**Data in this exercise:**
Lemma partitions_bytes_ok m paths counts : ∀ i,
  length counts = length paths → (∀ j n, counts !! j = Some n → ∃ path, getPartition (i + j) m = Ret (MkPartition (Z.of_nat (i + j)) n path)) →
  partitions_bytes i paths m =
    Ret (concat (imap (λ j pc, partition_bytes (i + j) pc.1 (MkPartition (Z.of_nat (i + j)) pc.2 pc.1)) (zip paths counts))).
Proof.
  revert counts. induction paths as [|path paths IH]; intros [|n counts] i Hlen Hget; try discriminate; [done|].
  cbn [partitions_bytes]. destruct (Hget 0 n eq_refl) as [path' Hp]. rewrite Nat.add_0_r in Hp.
  rewrite Hp. cbn [mbind outcome_bind]. rewrite (IH counts (S i)); [|cbn in Hlen; lia|].
  - cbn [mbind outcome_bind zip zip_with imap concat]. rewrite Nat.add_0_r. cbn [fst snd].
    f_equal. f_equal. f_equal. apply imap_ext. intros j [q c] _. unfold compose. cbn [fst snd]. by rewrite Nat.add_succ_r.
  - intros j c Hc. destruct (Hget (S j) c Hc) as [q Hq]. exists q. by rewrite Nat.add_succ_r in Hq.
Qed.

Lemma lookup_part_list paths counts i n :
  length counts = length paths → counts !! i = Some n → ∃ path, part_list paths counts !! i = Some (MkPartition (Z.of_nat i) n path).
Proof.
  intros Hlen Hi. destruct (lookup_lt_is_Some_2 paths i) as [path Hp]; [rewrite <- Hlen; by eapply lookup_lt_Some|].
  exists path. unfold part_list. rewrite list_lookup_imap, lookup_zip_with, Hp, Hi. done.
Qed.

Lemma getPartition_part_list m paths counts i n :
  partitions m = some_list (part_list paths counts) → length counts = length paths → counts !! i = Some n →
  ∃ path, getPartition i m = Ret (MkPartition (Z.of_nat i) n path).
Proof.
  intros Hm Hlen Hi. destruct (lookup_part_list paths counts i n Hlen Hi) as [path Hp]. exists path.
  unfold getPartition. rewrite Hm. destruct (part_list paths counts) as [|x l] eqn:E; [done|]. cbn [some_list]. by rewrite Hp.
Qed.

Lemma imap_bytes_concat {A} (g : nat → A → list Z) (r : nat → A → PartitionMetaData) (bytes : PartitionMetaData → list Z) (l : list A) :
  (∀ i a, l !! i = Some a → g i a = bytes (r i a)) → concat (imap g l) = concat (bytes <$> imap r l).
Proof.
  intros H. f_equal. apply list_eq. intros i. rewrite list_lookup_fmap, !list_lookup_imap.
  destruct (l !! i) as [a|] eqn:E; [|done]. cbn. f_equal. by apply H.
Qed.

(** The bytes of one partition in terms of its metadata. *)
Definition part_bytes (p : PartitionMetaData) : list Z := partition_bytes (Z.to_nat (pm_partitionId p)) (pm_path p) p.

Lemma partitions_bytes_wf paths m counts :
  partitions m = some_list (part_list paths counts) → length counts = length paths →
  partitions_bytes 0 paths m = Ret (concat (part_bytes <$> part_list paths counts)).
Proof.
  intros Hm Hlen. rewrite (partitions_bytes_ok m paths counts 0 Hlen).
  - f_equal. apply imap_bytes_concat. intros i [path n] _. unfold part_bytes. cbn. by rewrite Nat2Z.id.
  - intros j n Hj. by apply (getPartition_part_list m paths counts).
Qed.

Lemma length_part_list paths counts : length counts = length paths → length (part_list paths counts) = length paths.
Proof. intros H. unfold part_list. rewrite length_imap, length_zip. lia. Qed.

Lemma part_list_paths paths counts : length counts = length paths → pm_path <$> part_list paths counts = paths.
Proof.
  intros Hlen. apply list_eq. intros i. unfold part_list. rewrite list_lookup_fmap, list_lookup_imap, lookup_zip_with.
  destruct (paths !! i) as [p|] eqn:Hp; [|done]. cbn.
  destruct (lookup_lt_is_Some_2 counts i) as [n Hn]; [rewrite Hlen; by eapply lookup_lt_Some|]. by rewrite Hn.
Qed.

Lemma Parses_part_list paths counts :
  length counts = length paths → Forall u32_range_of counts → u32_range_of (Z.of_nat (length paths)) →
  Forall (λ p, no_zero p ∧ (Z.of_nat (S (String.length p)) < u64_modulus)%Z) paths →
  Forall (λ p, Parses parse_partition (part_bytes p) p) (part_list paths counts).
Proof.
  intros Hlen Hc Hn Hp. apply Forall_lookup_2. intros i p Hi. unfold part_list in Hi.
  rewrite list_lookup_imap, lookup_zip_with in Hi.
  destruct (paths !! i) as [path|] eqn:E1; [|done]. destruct (counts !! i) as [n|] eqn:E2; [|done]. cbn in Hi.
  injection Hi as <-. unfold part_bytes. cbn [pm_partitionId pm_path]. rewrite Nat2Z.id.
  destruct (Forall_lookup_1 _ _ _ _ Hp E1) as [Hz Hl]. apply Parses_partition; [|by eapply Forall_lookup_1|done..].
  apply lookup_lt_Some in E1. unfold u32_range_of in *. lia.
Qed.

Lemma length_part_bytes paths counts :
  length counts = length paths →
  length (concat (part_bytes <$> part_list paths counts)) = sum_list ((λ path, 4 + 4 + 8 + S (String.length path)) <$> paths).
Proof.
  intros Hlen. rewrite <- (part_list_paths paths counts Hlen) at 2. generalize (part_list paths counts). intros l.
  induction l as [|p l IH]; [done|]. cbn [fmap list_fmap concat sum_list].
  rewrite length_app, IH. unfold part_bytes. by rewrite length_partition_bytes.
Qed.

**Task requirements:** The answer is the full set of records, printed exactly as given.

**Response to this task:**
Lemma partitions_bytes_ok m paths counts : ∀ i,
  length counts = length paths → (∀ j n, counts !! j = Some n → ∃ path, getPartition (i + j) m = Ret (MkPartition (Z.of_nat (i + j)) n path)) →
  partitions_bytes i paths m =
    Ret (concat (imap (λ j pc, partition_bytes (i + j) pc.1 (MkPartition (Z.of_nat (i + j)) pc.2 pc.1)) (zip paths counts))).
Proof.
  revert counts. induction paths as [|path paths IH]; intros [|n counts] i Hlen Hget; try discriminate; [done|].
  cbn [partitions_bytes]. destruct (Hget 0 n eq_refl) as [path' Hp]. rewrite Nat.add_0_r in Hp.
  rewrite Hp. cbn [mbind outcome_bind]. rewrite (IH counts (S i)); [|cbn in Hlen; lia|].
  - cbn [mbind outcome_bind zip zip_with imap concat]. rewrite Nat.add_0_r. cbn [fst snd].
    f_equal. f_equal. f_equal. apply imap_ext. intros j [q c] _. unfold compose. cbn [fst snd]. by rewrite Nat.add_succ_r.
  - intros j c Hc. destruct (Hget (S j) c Hc) as [q Hq]. exists q. by rewrite Nat.add_succ_r in Hq.
Qed.

Lemma lookup_part_list paths counts i n :
  length counts = length paths → counts !! i = Some n → ∃ path, part_list paths counts !! i = Some (MkPartition (Z.of_nat i) n path).
Proof.
  intros Hlen Hi. destruct (lookup_lt_is_Some_2 paths i) as [path Hp]; [rewrite <- Hlen; by eapply lookup_lt_Some|].
  exists path. unfold part_list. rewrite list_lookup_imap, lookup_zip_with, Hp, Hi. done.
Qed.

Lemma getPartition_part_list m paths counts i n :
  partitions m = some_list (part_list paths counts) → length counts = length paths → counts !! i = Some n →
  ∃ path, getPartition i m = Ret (MkPartition (Z.of_nat i) n path).
Proof.
  intros Hm Hlen Hi. destruct (lookup_part_list paths counts i n Hlen Hi) as [path Hp]. exists path.
  unfold getPartition. rewrite Hm. destruct (part_list paths counts) as [|x l] eqn:E; [done|]. cbn [some_list]. by rewrite Hp.
Qed.

Lemma imap_bytes_concat {A} (g : nat → A → list Z) (r : nat → A → PartitionMetaData) (bytes : PartitionMetaData → list Z) (l : list A) :
  (∀ i a, l !! i = Some a → g i a = bytes (r i a)) → concat (imap g l) = concat (bytes <$> imap r l).
Proof.
  intros H. f_equal. apply list_eq. intros i. rewrite list_lookup_fmap, !list_lookup_imap.
  destruct (l !! i) as [a|] eqn:E; [|done]. cbn. f_equal. by apply H.
Qed.

(** The bytes of one partition in terms of its metadata. *)
Definition part_bytes (p : PartitionMetaData) : list Z := partition_bytes (Z.to_nat (pm_partitionId p)) (pm_path p) p.

Lemma partitions_bytes_wf paths m counts :
  partitions m = some_list (part_list paths counts) → length counts = length paths →
  partitions_bytes 0 paths m = Ret (concat (part_bytes <$> part_list paths counts)).
Proof.
  intros Hm Hlen. rewrite (partitions_bytes_ok m paths counts 0 Hlen).
  - f_equal. apply imap_bytes_concat. intros i [path n] _. unfold part_bytes. cbn. by rewrite Nat2Z.id.
  - intros j n Hj. by apply (getPartition_part_list m paths counts).
Qed.

Lemma length_part_list paths counts : length counts = length paths → length (part_list paths counts) = length paths.
Proof. intros H. unfold part_list. rewrite length_imap, length_zip. lia. Qed.

Lemma part_list_paths paths counts : length counts = length paths → pm_path <$> part_list paths counts = paths.
Proof.
  intros Hlen. apply list_eq. intros i. unfold part_list. rewrite list_lookup_fmap, list_lookup_imap, lookup_zip_with.
  destruct (paths !! i) as [p|] eqn:Hp; [|done]. cbn.
  destruct (lookup_lt_is_Some_2 counts i) as [n Hn]; [rewrite Hlen; by eapply lookup_lt_Some|]. by rewrite Hn.
Qed.

Lemma Parses_part_list paths counts :
  length counts = length paths → Forall u32_range_of counts → u32_range_of (Z.of_nat (length paths)) →
  Forall (λ p, no_zero p ∧ (Z.of_nat (S (String.length p)) < u64_modulus)%Z) paths →
  Forall (λ p, Parses parse_partition (part_bytes p) p) (part_list paths counts).
Proof.
  intros Hlen Hc Hn Hp. apply Forall_lookup_2. intros i p Hi. unfold part_list in Hi.
  rewrite list_lookup_imap, lookup_zip_with in Hi.
  destruct (paths !! i) as [path|] eqn:E1; [|done]. destruct (counts !! i) as [n|] eqn:E2; [|done]. cbn in Hi.
  injection Hi as <-. unfold part_bytes. cbn [pm_partitionId pm_path]. rewrite Nat2Z.id.
  destruct (Forall_lookup_1 _ _ _ _ Hp E1) as [Hz Hl]. apply Parses_partition; [|by eapply Forall_lookup_1|done..].
  apply lookup_lt_Some in E1. unfold u32_range_of in *. lia.
Qed.

Lemma length_part_bytes paths counts :
  length counts = length paths →
  length (concat (part_bytes <$> part_list paths counts)) = sum_list ((λ path, 4 + 4 + 8 + S (String.length path)) <$> paths).
Proof.
  intros Hlen. rewrite <- (part_list_paths paths counts Hlen) at 2. generalize (part_list paths counts). intros l.
  induction l as [|p l IH]; [done|]. cbn [fmap list_fmap concat sum_list].
  rewrite length_app, IH. unfold part_bytes. by rewrite length_partition_bytes.
Qed.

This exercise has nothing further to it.